(** The chunks of a torrent whose info is usable are numbered. *)
Lemma usable_numbered info cs t n :
  setInfo info cs = Some (inl t) -> usable info = true -> 0 < cs -> PieceLength info + cs < 2 ^ 32 ->
  numPieces t = Some n -> n * ceilDiv (PieceLength info) cs < 2 ^ 32 -> numbered t n.
Proof.
  intros Hset Hu Hcs Hpl Hn Hcount. pose proof (setInfo_inv _ _ _ Hset) as (_ & _ & Hc & Hcpp & _).
  assert (0 < PieceLength info) by (unfold usable in Hu; bool_to_prop; lia).
  destruct (piece_lengths info cs t Hset Hu ltac:(lia)) as (n' & Hn' & _ & _ & Hlen).
  rewrite Hn in Hn'. injection Hn' as <-. rewrite wrapU_small in Hcpp by lia.
  rewrite intCeilDiv_small in Hcpp by lia. injection Hcpp as Hcpp. rewrite <-Hc in *.
  apply (numbered_ok t n (PieceLength info) (fun i => default 0 (PieceLen info i))); try done; [|lia].
  intros i Hi. destruct (Hlen i Hi) as (l & E & -> & Hl). by rewrite E.
Qed.

(** C30: for a torrent whose info is usable and whose piece length is less than 2^32, the piece
    length the torrent computes for itself, with the files it has laid out and the file it finds
    for each piece, is the length the info dictionary gives the piece, for both versions. *)
Theorem torrent_pieceLength (info : Info) (chunkSize : Z) (t : Layout)
    (Hset : setInfo info chunkSize = Some (inl t)) (Hu : usable info = true)
    (Hpl : PieceLength info < 2 ^ 32) :
  exists n, numPieces t = Some n /\
    forall i, 0 <= i < n -> exists len, 0 < len <= PieceLength info /\
      PieceLen info i = Some len /\ pieceLength t i = Some len.
Proof.
  destruct (piece_lengths info chunkSize t Hset Hu Hpl) as (n & Hn & _ & _ & H). exists n. split; [done|].
  intros i Hi. destruct (H i Hi) as (len & ? & ? & ?). eauto.
Qed.

Lemma torrent_pieceLength_witness :
  exists t, setInfo sampleV2 16384 = Some (inl t) /\
    exists n, numPieces t = Some n /\ forall i, 0 <= i < n -> exists len, 0 < len <= 16384 /\
      PieceLen sampleV2 i = Some len /\ pieceLength t i = Some len.
Proof.
  eexists. split; [vm_compute; reflexivity|].
  apply (torrent_pieceLength sampleV2 16384); [vm_compute; reflexivity..].
Defined.

(** C31: the request indexes of a usable torrent, whose piece length and chunk size are less than
    2^32 together and which has no more than 2^32 request indexes, number its chunks: chunk [c] of piece [i] is
    request [i * cpp + c], both conversions agree on it, and it begins at [c] times the chunk
    size and ends there or with the piece; and [checkValidReceiveChunk] accepts exactly the
    chunks and never panics, whatever request a peer's message makes. *)
Theorem requests_numbering (info : Info) (chunkSize : Z) (t : Layout) (n : Z)
    (Hset : setInfo info chunkSize = Some (inl t)) (Hu : usable info = true)
    (Hcs : 0 < chunkSize) (Hpl : PieceLength info + chunkSize < 2 ^ 32)
    (Hn : numPieces t = Some n) (Hcount : n * ceilDiv (PieceLength info) chunkSize <= 2 ^ 32) :
  let cpp := ceilDiv (PieceLength info) chunkSize in
  let len i := default 0 (PieceLen info i) in
  (forall i c, 0 <= i < n -> 0 <= c -> c * chunkSize < len i ->
     let r := newRequest i (c * chunkSize) (Z.min chunkSize (len i - c * chunkSize)) in
     requestIndexToRequest t (i * cpp + c) = Some r /\ requestIndexFromRequest t r = Some (i * cpp + c)) /\
  (forall r, 0 <= req_Index r -> 0 <= cs_Begin (req_Chunk r) ->
     exists e, checkValidReceiveChunk t r = Some e /\
       (e = None <-> exists i c, (0 <= i < n /\ 0 <= c /\ c * chunkSize < len i) /\
          r = newRequest i (c * chunkSize) (Z.min chunkSize (len i - c * chunkSize)))).
Proof.
  intros cpp len. subst cpp. pose proof (setInfo_inv _ _ _ Hset) as (_ & _ & Hc & Hcpp & _).
  assert (0 < PieceLength info) by (unfold usable in Hu; bool_to_prop; lia).
  destruct (piece_lengths info chunkSize t Hset Hu ltac:(lia)) as (n' & Hn' & _ & _ & Hlen).
  rewrite Hn in Hn'. injection Hn' as <-. rewrite wrapU_small in Hcpp by lia.
  rewrite intCeilDiv_small in Hcpp by lia. injection Hcpp as Hcpp.
  assert (forall i, 0 <= i < n -> pieceLength t i = Some (len i) /\ 0 < len i <= PieceLength info) as HL.
  { intros i Hi. destruct (Hlen i Hi) as (l & E & -> & Hl). unfold len. rewrite E. done. }
  rewrite <-Hc in *. split.
  - intros i c Hi Hc0 Hlt r. split.
    + by apply (request_of_index t n (PieceLength info) len).
    + by apply (index_of_chunk t n (PieceLength info) len).
  - intros r Hi Hb. by apply (check_chunks t n (PieceLength info) len).
Qed.

Lemma requests_numbering_witness :
  exists t, setInfo sampleV2 10000 = Some (inl t) /\ numPieces t = Some 3 /\
    requestIndexToRequest t 3 = Some (newRequest 1 10000 6384) /\
    requestIndexFromRequest t (newRequest 1 10000 6384) = Some 3.
Proof.
  eexists. split; [vm_compute; reflexivity|]. split; [vm_compute; reflexivity|].
  refine (proj1 (requests_numbering sampleV2 10000 _ 3 _ _ _ _ _ _) 1 1 _ _ _);
    first [vm_compute; reflexivity | vm_compute; split; congruence | vm_compute; congruence].
Defined.

(** ** Infos the client cannot handle *)

Definition oneByte : FileTree := MkFileTree {| ft_Length := 1; ft_PiecesRoot := replicate 32 x01 |} [].
Definition noBytes : FileTree := MkFileTree {| ft_Length := 0; ft_PiecesRoot := [] |} [].

(** A version 2 info with such files. *)
Definition v2Info (entries : list (bytes * FileTree)) : Info := {| PieceLength := 16384; Pieces := [];
  Name := bs "t"; NameUtf8 := []; InfoLength := 0; InfoAttrs := noAttrs; Private := None; Source := [];
  Files := None; MetaVersion := 2;
  InfoFileTree := MkFileTree {| ft_Length := 0; ft_PiecesRoot := [] |} entries |}.

(** A version 2 info that is [usable] but for its empty files. *)
Definition usable_but_empty (info : Info) : bool :=
  (0 <? PieceLength info) && HasV2 info && wf_tree (InfoFileTree info) && plain_dirs (InfoFileTree info) &&
  (span (PieceLength info) (InfoFileTree info) + PieceLength info <=? maxInt) &&
  match UpvertedFiles info with Some fs => Z.of_nat (length fs) <? 2 ^ 31 | None => true end.



(** C35: the lengths of pieces are cut to 32 bits: in a torrent made of a version 1 info whose piece
    length is 2^32 or more, every piece but the last has a length that is not the one the info
    gives it, but its remainder; and with a piece length that is a multiple of 2^32 no chunk can be
    asked for, since converting any request index divides by zero. *)
Theorem long_pieces_truncated (info : Info) (chunkSize : Z) (t : Layout) :
  setInfo info chunkSize = Some (inl t) -> HasV2 info = false -> usable info = true ->
  2 ^ 32 <= PieceLength info -> 0 < chunkSize < 2 ^ 32 ->
  exists n, numPieces t = Some n /\
    (forall i, 0 <= i < n - 1 -> PieceLen info i = Some (PieceLength info) /\
       pieceLength t i = Some (PieceLength info mod 2 ^ 32) /\ PieceLength info mod 2 ^ 32 <> PieceLength info) /\
    (PieceLength info mod 2 ^ 32 = 0 -> forall ri, requestIndexToRequest t ri = None).
Proof.
  intros (Hv & Hti & Hcs & Hcpp & _ & Htot & _)%setInfo_inv Hv2 Hu Hlong Hc. unfold usable in Hu. rewrite Hv2 in Hu.
  apply andb_true_iff in Hu as [Hpl%Z.ltb_lt [Hl Hb%Z.leb_le]%andb_true_iff].
  destruct (v1_pieces info Hv2 Hl Hpl Hb Hv) as (n & H0 & H & Hn & E & Hlens).
  pose proof (ceil_div_bound _ _ H0 Hpl) as Hcb. rewrite <-E in Hcb.
  exists n. split; [unfold numPieces; by rewrite Hti|]. split.
  - intros i Hi. destruct (Hlens i ltac:(lia)) as (len & El & Hlen & _ & Hend).
    destruct (Z.eqb_spec i (n - 1)) as [|_]; [lia|]. split; [rewrite El; f_equal; lia|]. split.
    + unfold pieceLength, FilesArePieceAligned, numPieces. rewrite Hti, Hv2, Hn.
      destruct (Z.eqb_spec (PieceLength info) 0); [lia|]. cbn [mbind option_bind]. rewrite sub64_small by nia.
      destruct (Z.eqb_spec i (n - 1)); [lia|done].
    + pose proof (Z.mod_pos_bound (PieceLength info) (2 ^ 32)). lia.
  - intros Hz ri. unfold requestIndexToRequest, pieceIndexOfRequestIndex.
    assert (t_chunksPerRegularPiece t = 0) as ->; [|done].
    unfold wrapU in Hcpp at 1. rewrite Hz in Hcpp. unfold intCeilDiv, divU in Hcpp.
    rewrite (wrapU_small 32 (0 + chunkSize)), wrapU_small in Hcpp by lia.
    destruct (Z.eqb_spec chunkSize 0); [lia|]. injection Hcpp as <-. apply Z.div_small. lia.
Qed.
▬▬▬▬▬▬▬▬▬▬
▸ Work task:
Report each line above that includes the string "eexists".

▸ Exercise result:
  eexists. split; [vm_compute; reflexivity|].
  eexists. split; [vm_compute; reflexivity|]. split; [vm_compute; reflexivity|].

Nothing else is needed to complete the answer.